> EXERCISE OBJECTIVE:
For the data below, please report each line where the word "result" is found.

Stored data:
(* ===== verification/CmisNode.v ===== *)
(** A node over its whole life: every handler, the periodic publisher and the loaders of the
    reference measurements and of the fleet manifest, in any interleaving. *)
From stdpp Require Import gmap.
From S2P Require Import Prelude AppModel AppDedup Order Composite AllowlistV2 AllowlistCompile AppPath MiaAllowlist HostCache Svid HostAuth HelperProto CallerAuth Tpm Rim Attest Fleet CmisState CmisService CmisExec CmisProofs CmisRenewal CmisRevocation.
Open Scope Z_scope.

Section Node.
Context (P : Primitives) `{SJ : !SvidJson} (Q : P256) (H : Prehash Q) (X : X509).
Context (issue_leaf : list u8 → string → Z → Z → result string (list u8)) (hex_decode : string → option (list u8)).
Context `{WJ : !Json WireIssuedRecord, RDC : !Cbor RotateDoc, AFC : !Cbor AuditForwardDoc, EC : !Cbor AuditEvent, JJ : !Json JwkSet}.
Context `{BJ : !Json RimBundle, RJ : !Json SignedRimBundle, FJ : !Json FleetManifest, GJ : !Json SignedFleetManifest}.
Context (cfg : CmisConfig) (issuer : Issuer P) (x509_ca : result string (list u8)) (trust : TrustStore).
Context (rim_trust fleet_trust : TrustedKeys P).

(** ** Handlers *)
Inductive handler : ∀ {A}, flow A → Prop :=
  | H_attest : handler (run_attest P Q H X issue_leaf cfg issuer x509_ca trust)
  | H_rotate req : handler (rotate P Q issue_leaf hex_decode issuer x509_ca req)
  | H_fetch sid : handler (fetch_svid hex_decode x509_ca sid)
  | H_jwks hint : handler (jwks P hex_decode x509_ca hint)
  | H_key : handler (get_enrollment_key P issuer)
  | H_revoke_svid admin sha reason : handler (revoke_svid P hex_decode issuer admin sha reason)
  | H_revoke_host admin sid reason : handler (revoke_host P issuer admin sid reason)
  | H_unrevoke admin sid reason : handler (unrevoke_host_rpc P hex_decode issuer admin sid reason)
  | H_bump admin reason : handler (bump_epoch_rpc admin reason)
  | H_list admin : handler (list_svids_rpc P hex_decode admin)
  | H_append req : handler (append_audit_event P Q issuer req)
  | H_publish now : handler (publish_crl_flow P issuer now)
  | H_rehydrate : handler (rehydrate_child_keys P hex_decode).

> SOLVED EXERCISE:
Context (issue_leaf : list u8 → string → Z → Z → result string (list u8)) (hex_decode : string → option (list u8)).
Context (cfg : CmisConfig) (issuer : Issuer P) (x509_ca : result string (list u8)) (trust : TrustStore).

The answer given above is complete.